▶ Work to be completed
This task requires every entry to be set down again exactly.

▶ Stored data

================================

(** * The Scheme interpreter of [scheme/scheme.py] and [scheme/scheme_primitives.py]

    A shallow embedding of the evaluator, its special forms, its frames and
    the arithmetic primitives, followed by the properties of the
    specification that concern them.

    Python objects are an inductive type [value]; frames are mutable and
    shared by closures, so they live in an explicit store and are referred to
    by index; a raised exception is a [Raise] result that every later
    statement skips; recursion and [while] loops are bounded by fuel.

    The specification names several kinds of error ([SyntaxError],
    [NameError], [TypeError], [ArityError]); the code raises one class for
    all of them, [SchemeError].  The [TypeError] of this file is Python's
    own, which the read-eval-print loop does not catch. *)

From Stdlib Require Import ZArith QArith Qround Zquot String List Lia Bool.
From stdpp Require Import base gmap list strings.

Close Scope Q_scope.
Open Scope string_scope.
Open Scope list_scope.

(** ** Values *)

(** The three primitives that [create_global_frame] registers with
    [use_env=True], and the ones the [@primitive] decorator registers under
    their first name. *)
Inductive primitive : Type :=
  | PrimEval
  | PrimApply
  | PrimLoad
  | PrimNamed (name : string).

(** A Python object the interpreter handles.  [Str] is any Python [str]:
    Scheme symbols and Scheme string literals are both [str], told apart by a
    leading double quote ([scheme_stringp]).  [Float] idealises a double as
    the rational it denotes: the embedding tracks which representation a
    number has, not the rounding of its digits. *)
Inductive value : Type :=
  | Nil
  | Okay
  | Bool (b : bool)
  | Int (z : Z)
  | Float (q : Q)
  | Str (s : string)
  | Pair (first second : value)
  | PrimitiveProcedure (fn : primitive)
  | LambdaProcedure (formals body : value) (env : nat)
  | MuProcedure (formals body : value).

================================

▶ Your solution
(** * The Scheme interpreter of [scheme/scheme.py] and [scheme/scheme_primitives.py]

    A shallow embedding of the evaluator, its special forms, its frames and
    the arithmetic primitives, followed by the properties of the
    specification that concern them.

    Python objects are an inductive type [value]; frames are mutable and
    shared by closures, so they live in an explicit store and are referred to
    by index; a raised exception is a [Raise] result that every later
    statement skips; recursion and [while] loops are bounded by fuel.

    The specification names several kinds of error ([SyntaxError],
    [NameError], [TypeError], [ArityError]); the code raises one class for
    all of them, [SchemeError].  The [TypeError] of this file is Python's
    own, which the read-eval-print loop does not catch. *)

From Stdlib Require Import ZArith QArith Qround Zquot String List Lia Bool.
From stdpp Require Import base gmap list strings.

Close Scope Q_scope.
Open Scope string_scope.
Open Scope list_scope.

(** ** Values *)

(** The three primitives that [create_global_frame] registers with
    [use_env=True], and the ones the [@primitive] decorator registers under
    their first name. *)
Inductive primitive : Type :=
  | PrimEval
  | PrimApply
  | PrimLoad
  | PrimNamed (name : string).

(** A Python object the interpreter handles.  [Str] is any Python [str]:
    Scheme symbols and Scheme string literals are both [str], told apart by a
    leading double quote ([scheme_stringp]).  [Float] idealises a double as
    the rational it denotes: the embedding tracks which representation a
    number has, not the rounding of its digits. *)
Inductive value : Type :=
  | Nil
  | Okay
  | Bool (b : bool)
  | Int (z : Z)
  | Float (q : Q)
  | Str (s : string)
  | Pair (first second : value)
  | PrimitiveProcedure (fn : primitive)
  | LambdaProcedure (formals body : value) (env : nat)
  | MuProcedure (formals body : value).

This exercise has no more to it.